Injuries to the brachial plexus are rare but potentially devastating injuries to the upper extremity. These injuries occur most frequently following vehicular trauma especially motorcycle and snowmobile injury where occupants are ejected from the vehicle. The injury occurs when the neck is forcibly abducted from the shoulder placing excessive traction on the plexus and avulsing the root from the plexus or rupturing the nerve within the plexus. Diagnosis involves careful serial physical exams to distinguish a neurapraxia type injury, where function returns quickly, from a more severe and permanent nerve rupture or avulsion. Perhaps the two most valuable tools are CT myelography and EMG/ nerve conduction. The CT demonstrates absent roots or a pseudomeningocoele in root avulsions. EMG/NCS will document loss or return of muscle innervation and be performed at one to two month intervals beginning at 2 to 3 weeks for best reliability.
Many of these injuries involve the upper trunk of the plexus, which includes C5 andC6 roots. These injuries will involve loss of shoulder and elbow control. Restoration of shoulder abduction and elbow flexion restores much of the basic function at these joints and is the focus of nerve reconstruction efforts in brachial plexus surgery6. These efforts may involve neurolysis, nerve grafting or neurotization. Neurotization involves the microanastomosis of a functioning proximal to a nonfunctioning distal nerve to restore motor function.
The decision to operate on the brachial plexus requires knowledge of the anatomy as well as surgical alternatives. The decision should be made by six months following injury and should be based on a failure of progression in nerve recovery. Beyond six months nerve regenerating nerves may not reinervate muscle tissue before receptor sites atrophy. Contractile function in skeletal muscle is permanently lost eighteen months after loss of innervation.

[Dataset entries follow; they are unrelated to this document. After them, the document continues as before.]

Definition reconcileInvalid (env : Env) (predictor : Predictor) (sourceId message : string)
  : io PredictorCall Progress :=
  let status := p_Status predictor in
  '(upd, status, mmc, finalErr) ←
    match env_MMClient env with
    | None => return (false, status, false, None)
    | Some mmc =>
        let req := mkGetVModel (om_Name (p_Meta predictor)) sourceId in
        _ ← call (CallGetVModelStatus req);
        match GetVModelStatus mmc req with
        | Err err =>
            if isNoAddresses err then return (false, status, false, None)
            else return (false, status, true,
                         Some (ErrWrap "failed GetVModelStatus" err))
        | Ok vModelState =>
            '(changed, status) ←
              lift (updatePredictorStatusFromVModel (env_now env) (env_endpoints env)
                      status vModelState false);
            return (changed, status, true, None)
        end
    end;
  let '(upd, status) := markInvalid predictor sourceId message upd status in
  return (upd, status, mmc, finalErr).

(** Whether the registration should trigger an explicit load *)
Definition shouldLoadNow (predictor : Predictor) : bool :=
  let status := p_Status predictor in
  bool_decide (om_DeletionTimestamp (p_Meta predictor) = None) &&
  (bool_decide (ActiveModelState status = Pending) ||
   bool_decide (ActiveModelState status = FailedToLoad) ||
   bool_decide (TargetModelState status ≠ NoModelState) ||
   (bool_decide (ActiveModelState status = Loading) && WaitingForRuntime status)).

Several successful techniques have been developed which illustrate the broad options available to restore function, in this case elbow flexion. Early nerve exploration with neurolysis and grafting formed the basis of upper plexus surgery until the 1960s. Removal of fibrosis and placement of sural nerve grafts within intraneural ruptures resulted in limited return of function. Younger patients fared better than older. Unfortunately, nerve root avulsions from the spinal cord were not repairable and remain experimental to this date. Microsurgical nerve reconstruction in the 1970s by Millesi and Narakis heralded the dawn of plexus reconstruction6 (Figure 3). They pioneered the use of intercostal nerves to reanimate the elbow flexors and shoulder abductors via the dorsal scapular and musculcutaneous nerves .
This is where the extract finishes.